L’économiste Sylvain Bersinger.
Cabinet Bersingéco – –

Selon vous, quel est le plus grand danger qui guette l’économie mondiale ?

La guerre en Iran, avec la hausse du prix du pétrole, est une menace réelle, surtout si la situation devait s’envenimer ou durer. Mais ce qu’il faut comprendre avec les crises financières, c’est qu’elles surgissent souvent là où on ne les attend pas. Après coup, on découvre des vulnérabilités qu’on n’avait pas vues. Il y a aussi des comportements moutonniers, autoréalisateurs, difficiles à anticiper. Un autre risque, c’est la très forte valorisation de nombreux actifs : les actions américaines de la tech, les cryptomonnaies, l’or…

L’essor de l’intelligence artificielle est-il un facteur d’instabilité ? Peut-on faire un parallèle avec l’éclatement de la bulle internet du début des années 2000 ?

Le parallèle n’est pas absurde. Les valorisations des entreprises de l’IA sont gigantesques, et on ne comprend pas toujours comment elles vont générer des profits à la hauteur de ces valorisations.

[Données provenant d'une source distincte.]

Lemma query_rules_some (ql : string) :
  str_in "dicksee" ql || str_in "juliet" ql || str_in "shakespeare" ql
  || str_in "solar" ql || str_in "planet" ql || str_in "dna" ql
  || str_in "genetic" ql = true ->
  exists e, query_rules ql [] = Ok [e].
Proof.
  unfold query_rules. case_keywords; cbn; intros H; eauto; discriminate.
Qed.

Lemma some_query_rule_entry (q : string) :
  some_query_rule q -> exists e, query_rules (lower q) [] = Ok [e].
Proof.
  intros H. apply query_rules_some.
  repeat rewrite orb_true_iff.
  destruct H as [H|[[_ H]|[H|[H|[H|[H|[H|H]]]]]]];
    apply ci_true in H; try done; tauto.
Qed.

(** X5: when a keyword rule applies to the query, the subject plays no part:
    any value given as subject, of any type, leads to the result obtained
    without a subject. *)
Theorem subject_unused_when_query_matches (q : string) (subject : pyval) :
  some_query_rule q ->
  find_relevant_images (PyStr q) subject = find_relevant_images (PyStr q) PyNone.
Proof.
  intros H. destruct (some_query_rule_entry q H) as [e He].
  by rewrite (resolved_by_query q subject e He), (resolved_by_query q PyNone e He).
Qed.

Lemma lower_char_idem (c : ascii) : lower_char (lower_char c) = lower_char c.
Proof.
  unfold lower_char at 2 3. destruct (is_upper c) eqn:Hu.
  - apply is_upper_iff in Hu. unfold lower_char.
    destruct (is_upper (ascii_of_N _)) eqn:Hu2; [|done].
    apply is_upper_iff in Hu2. rewrite N_ascii_embedding in Hu2 by lia. lia.
  - unfold lower_char. by rewrite Hu.
Qed.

Une valorisation, c’est une anticipation de profits futurs. Si ces profits ne sont pas au rendez-vous, elles peuvent s’effondrer brutalement.

Dans une tribune publiée dans le New York Times, Richard Bookstaber, ancien responsable au Trésor américain, estime non seulement que «des signes de tension systémique commencent à apparaître», mais…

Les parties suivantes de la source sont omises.